When it comes to the amount raised in a Series A round, there are no set boundaries. The average amount startups raise in this round is somewhere between $3 million and $7 million. Some startups can raise a lot more than this, and some raise less. One thing is for certain when it comes to the amount you raise, it needs to be enough to get your startup to it’s next defined milestone before you run out of cash and have to raise more money.
Unlike the seed round which is typically comprised of high networth individuals (angels) your Series A round will typically have 1 or more venture capital firms in it. Normally there is one VC firm that will be filling most of the round (dubbed the lead investor) who you will be negotiating the main terms with. It is important to note that this VC firm will almost always take a seat on your board, so it is important that you 1) get along with them, and 2) are choosing them as an investor for more than just their money (industry contacts, experience, etc.).

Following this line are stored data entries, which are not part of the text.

(** ** A tree that does not change is not reported as changed *)

Definition spares {A} (p : col_prog A) : Prop := eval (disk_answer d) p ≠ Some (Err Mutation).
Lemma spares_bind {A B} (p : col_prog A) (f : A → col_prog B) :
  spares p → (∀ a, eval (disk_answer d) p = Some (Ok a) → spares (f a)) → spares (bind_col p f).
Proof.
  unfold spares, bind_col. intros Hp Hf. rewrite eval_bind. destruct (eval _ p) as [[a|e]|]; [by apply Hf| |done].
  cbn. congruence.
Qed.
Lemma spares_io {A} (r : result IoError A) : spares (lift (io_result r)).
Proof. by destruct r. Qed.
Lemma spares_regular p : spares (regular (dk_root d) p).
Proof. unfold spares. by rewrite regular_disk. Qed.
Lemma docker_not_mutation {A} (r : result DockerfileError A) : docker_result r ≠ Err Mutation.
Proof. by destruct r. Qed.
Lemma refuse_not_mutation b e : e ≠ Mutation → refuse b e ≠ Err Mutation.
Proof. intros He. destruct b; cbn; congruence. Qed.
Lemma label_not_mutation p : label p ≠ Err Mutation.
Proof.
  unfold label. assert (∀ whole, label_parts whole p ≠ Err Mutation) as Hl.
  { intros whole. induction p as [|[c|c] p IH]; [done| |done]. cbn. destruct (negb (is_utf8 c)); [done|].
    destruct (negb (all_bytes _ _)); [done|]. cbn.
    destruct (label_parts whole p); [done|congruence]. }
  specialize (Hl p). destruct (label_parts p p); [by case_match|congruence].
Qed.
Lemma visit_not_mutation pruner depth w key n :
  visit limits (dk_root d) pruner depth w (at_path d key, node_kind n) ≠ Err Mutation.
Proof.
  unfold visit. rewrite at_path_names. cbn [ok_or]. destruct (refuse _ _) eqn:E;
    [|intros [= ->]; by apply (refuse_not_mutation _ _) in E].
  destruct (label _) eqn:El; [|intros [= ->]; by apply label_not_mutation in El].
  destruct (refuse (negb (relative _)) _) eqn:E1; [|intros [= ->]; by apply (refuse_not_mutation _ _) in E1].
  destruct (refuse (_ <? str_len _) _) eqn:E2; [|intros [= ->]; by apply (refuse_not_mutation _ _) in E2].
  destruct (docker_result (classify _ _ _)) as [[[sel retain] seen]|] eqn:E3;
    [|intros [= ->]; by apply docker_not_mutation in E3].
  destruct (refuse (sel && _) _) eqn:E4; [|intros [= ->]; by apply (refuse_not_mutation _ _) in E4].
  destruct (if retain then _ else _) eqn:E5.
  2: { intros [= ->]. destruct retain; [|done]. by destruct (bool_decide _). }
  destruct (if node_kind n ==? KindDirectory then _ else _) eqn:E6; [done|]. intros [= ->]. revert E6.
  destruct (node_kind n ==? KindDirectory); [|done].
  destruct (docker_result (prunes _ _)) as [[]|] eqn:E7; [done| |].
  - destruct (checked_add depth 1) as [deeper|]; [|done]. cbn [ok_or]. by destruct (cl_max_depth limits <? deeper).
  - intros [= ->]. by apply docker_not_mutation in E7.
Qed.
Lemma visit_all_not_mutation pruner depth w (l : list (list string * Node)) :
  visit_all limits (dk_root d) pruner depth w ((λ kn, (at_path d kn.1, node_kind kn.2)) <$> l) ≠ Err Mutation.
Proof.
  revert w. induction l as [|kn l IH]; intros w; [done|]. rewrite fmap_cons. cbn [visit_all].
  pose proof (visit_not_mutation pruner depth w kn.1 kn.2) as Hv. destruct (visit _ _ _ _ _ _); [apply IH|]. congruence.
Qed.
Lemma walk_spares fuel pruner w : pending_ok d w → spares (walk limits (dk_root d) fuel pruner w).
Proof.
  revert w. induction fuel as [|fuel IH]; intros w Hw; [done|]. cbn [walk].
  destruct (wk_pending w) as [|[path depth] pending] eqn:Hq; [done|].
  destruct (Hw path depth) as (dir & -> & Hdir); [rewrite Hq; left|].
  apply spares_bind; [unfold spares; by rewrite read_directory_disk|]. rewrite read_directory_disk by done.
  intros found [= <-]. cbn [fst snd]. apply spares_bind.
  - unfold spares. cbn. intros [= Hv]. by apply visit_all_not_mutation in Hv.
  - intros w1 [= Hv]. apply IH. eapply visit_all_pending; [..|exact Hv].
    + apply Forall_forall. intros [key n] Hin. by apply elem_of_children in Hin as [? _].
    + intros p dp Hin. apply (Hw p dp). rewrite Hq. by right.
Qed.
Definition policy_ok (policy : list (string * string)) : Prop :=
  ∀ p o, tree_get p policy = Some o → ∃ x, dk_nodes d !! parts_of p = Some (FileNode o x).
Lemma read_entry_spares policy total node :
  policy_ok policy → on_disk d node → spares (read_entry limits policy total node).
Proof.
  intros Hpol (key & n & Hk & ->). destruct (disk_key d Hdisk _ _ Hk) as [Hne Hcs]. unfold read_entry.
  assert (∀ a, eval (disk_answer d) (metadata (at_path d key)) = Some (Ok a) → md_kind a = node_kind n) as Hmeta.
  { intros a Ha. cbn in Ha. rewrite node_at_path, Hk in Ha by done. by injection Ha as <-. }
  apply spares_bind; [apply spares_io|]. intros m Hm%Hmeta. rewrite Hm, bool_decide_eq_true_2 by done. cbn [negb].
  destruct n as [bytes x| |target|]; cbn [node_kind]; [|done| |done].
  - apply spares_bind; [apply spares_io|]. intros m2 _. repeat (case_match; [done|]).
    apply spares_bind; [apply spares_io|]. intros f Hf. cbn in Hf. rewrite node_at_path, Hk in Hf by done.
    destruct (_ <? str_len bytes) in Hf; [done|]. injection Hf as <-. cbn [rf_bytes].
    assert (is_some_and (tree_get (join key) policy) (λ original, negb (bytes ==? original)) = false) as ->.
    { destruct (tree_get _ policy) as [o|] eqn:Ho; [|done]. apply Hpol in Ho as [y Ho].
      rewrite parts_join, Hk in Ho by done. injection Ho as <- <-. cbn. by rewrite bool_decide_eq_true_2. }
    destruct (checked_add _ _); [by case_match|done].
  - apply spares_bind; [apply spares_io|]. intros t _. by case_match.
Qed.
Lemma read_entries_spares policy selected total nodes :
  policy_ok policy → Forall (on_disk d) nodes → spares (read_entries limits policy selected total nodes).
Proof.
  intros Hpol Hn. revert total. induction Hn as [|node nodes Hnode _ IH]; intros total; [done|]. cbn [read_entries].
  destruct (bool_decide _); [|apply IH]. apply spares_bind; [by apply read_entry_spares|]. intros et _.
  by apply spares_bind; [apply IH|].
Qed.
Lemma policy_of_disk df ignore x :
  dk_nodes d !! parts_of dockerfile = Some (FileNode df x) →
  (∀ name b, ignore = Some (name, b) → ∃ y, dk_nodes d !! parts_of name = Some (FileNode b y)) →
  policy_ok (collect ((dockerfile, df) :: match ignore with Some i => [i] | None => [] end)).
Proof.
  intros Hdf Hig p o. destruct ignore as [[name b]|]; unfold collect; cbn [foldl fst snd];
    rewrite !tree_get_insert; cbn [tree_get].
  - destruct (Hig name b eq_refl) as [y Hy]. repeat case_bool_decide; intros [= <-]; subst; eauto.
  - case_bool_decide; intros [= <-]; subst; eauto.
Qed.
Lemma specific_in_use :
  plain_policy dockerfile →
  is_file_node (dk_nodes d !! parts_of (dockerfile +:+ ".dockerignore"))
  = bool_decide (fst <$> ignore_file (entries d) dockerfile = Some (dockerfile +:+ ".dockerignore")).
Proof.
  intros [Hspec _]. unfold ignore_file. rewrite !file_entries.
  destruct (dk_nodes d !! parts_of (dockerfile +:+ ".dockerignore")) as [[]|] eqn:Es; cbn [is_file_node]; [|..|done|];
    symmetry; [by apply bool_decide_eq_true_2|..]; apply bool_decide_eq_false_2;
    (destruct (dk_nodes d !! parts_of ".dockerignore") as [[]|] eqn:Er; cbn; try done; intros [= Heq];
     rewrite Heq in Er; congruence).
Qed.
Lemma ignore_on_disk name b :
  plain_policy dockerfile → ignore_file (entries d) dockerfile = Some (name, b) →
  ∃ x, dk_nodes d !! parts_of name = Some (FileNode b x).
Proof.
  intros [Hspec Hroot] Hi. unfold ignore_file in Hi. rewrite !file_entries in Hi.
  change (parts_of ".dockerignore") with [".dockerignore"] in Hi.
  destruct (dk_nodes d !! parts_of (dockerfile +:+ ".dockerignore")) as [[]|] eqn:Es; try done;
    try (injection Hi as <- <-; by eauto);
    destruct (dk_nodes d !! [".dockerignore"]) as [[]|] eqn:Er; try done; injection Hi as <- <-; eauto.
Qed.
Lemma collect_selected_spares df x ignore :
  plain_policy dockerfile → dk_nodes d !! parts_of dockerfile = Some (FileNode df x) →
  ignore = ignore_file (entries d) dockerfile →
  spares (collect_selected limits (dk_root d) dockerfile df
            (is_file_node (dk_nodes d !! parts_of ".dockerignore")) ignore fallback).
Proof.
  intros Hpol Hdf Hig. unfold collect_selected. cbn zeta.
  apply spares_bind; [unfold spares; cbn; intros [= E]; by apply docker_not_mutation in E|]. intros pruner _.
  apply spares_bind; [apply walk_spares, pending_root|]. intros w Hw.
  apply walk_from_root in Hw as (visited & Htracks & _ & _). apply kept_nodes in Htracks as [Hon _].
  apply spares_bind; [unfold spares; cbn; intros [= E]; by apply docker_not_mutation in E|]. intros chosen _.
  apply spares_bind; [apply spares_regular|]. intros now Hnow. rewrite regular_disk in Hnow. injection Hnow as <-.
  rewrite specific_in_use, <- Hig by done.
  rewrite bool_decide_eq_true_2 by done. cbn [negb].
  apply spares_bind; [apply spares_regular|]. intros now Hnow. rewrite regular_disk in Hnow. injection Hnow as <-.
  rewrite bool_decide_eq_true_2 by done. cbn [negb]. apply read_entries_spares; [|done].
  eapply policy_of_disk; [done|]. intros name b Hi. eapply ignore_on_disk; [done|congruence].
Qed.
Lemma collect_spares :
  plain_policy dockerfile → spares (collect_context_inner (dk_root d) (Some dockerfile) limits fallback).
Proof.
  intros Hpol. unfold collect_context_inner. apply spares_bind; [apply spares_io|]. intros root Hroot.
  assert (root = dk_root d ∧ is_Some (node_at d (dk_root d))) as [-> Hnode].
  { cbn in Hroot. case_bool_decide; [|done]. by injection Hroot as <-. }
  apply spares_bind; [apply spares_io|]. intros initial Hinitial.
  apply spares_bind; [unfold spares; cbn; by destruct (path_to_str _)|]. intros provenance _.
  apply spares_bind; [apply spares_io|]. intros m _. destruct (negb _); [done|]. destruct (negb _); [done|].
  apply spares_bind; [apply spares_io|]. intros docker Hdocker%read_bounded_disk.
  apply spares_bind; [apply spares_regular|]. rewrite regular_disk. intros present [= <-].
  apply spares_bind; [apply spares_regular|]. rewrite regular_disk. intros specific [= <-].
  cbn zeta. case_match; [done|]. apply spares_bind.
  { destruct (if is_file_node _ then _ else _); [|done]. by apply spares_bind; [apply spares_io|]. }
  intros ignore Hignore. apply ignore_read in Hignore; [|done].
  apply spares_bind; [by eapply collect_selected_spares|]. intros l _.
  apply spares_bind; [apply spares_io|]. intros root_now Hnow. rewrite Hroot in Hnow. injection Hnow as <-.
  rewrite bool_decide_eq_true_2 by done. cbn [negb].
  apply spares_bind; [apply spares_io|]. intros identity_now Hnow. rewrite Hinitial in Hnow. injection Hnow as <-.
  by rewrite bool_decide_eq_true_2.
Qed.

The Series A round is always raised by selling convertible preferred stock. This is very different from the seed round where you might have raised through either a convertible note or a SAFE. While the stock itself is straightforward, the rights attached to it are not. As we will discuss in another post, the term sheet sent by the lead VC will contain a lot of rights and protections; each of which must be reviewed carefully and negotiated appropriately. Once that is done, then the definitive financing documents are drafted to formalize the deal.
Keep Everything In Perspective
A lot of my clients who have received a term sheet are over the moon with joy. I do not blame them. Raising your Series A is no easy task, but it is not the end of the road. This raise should not be considered an exit, and don’t expect that you will be driving a brand new Tesla to the office after the money hits the bank. Sure you will be getting a bigger or, more likely your first salary, but most of that money will be spent on growing the business. The goal is to reach that next defined milestone, and increase the company’s value to achieve a higher valuation at your next round or acquisition by another company. Closing you Series A does not make anything easier. In fact, you have more work to do and more people depending on you than before. Of course be excited you closed the round, but keep in mind that you still have a job to do.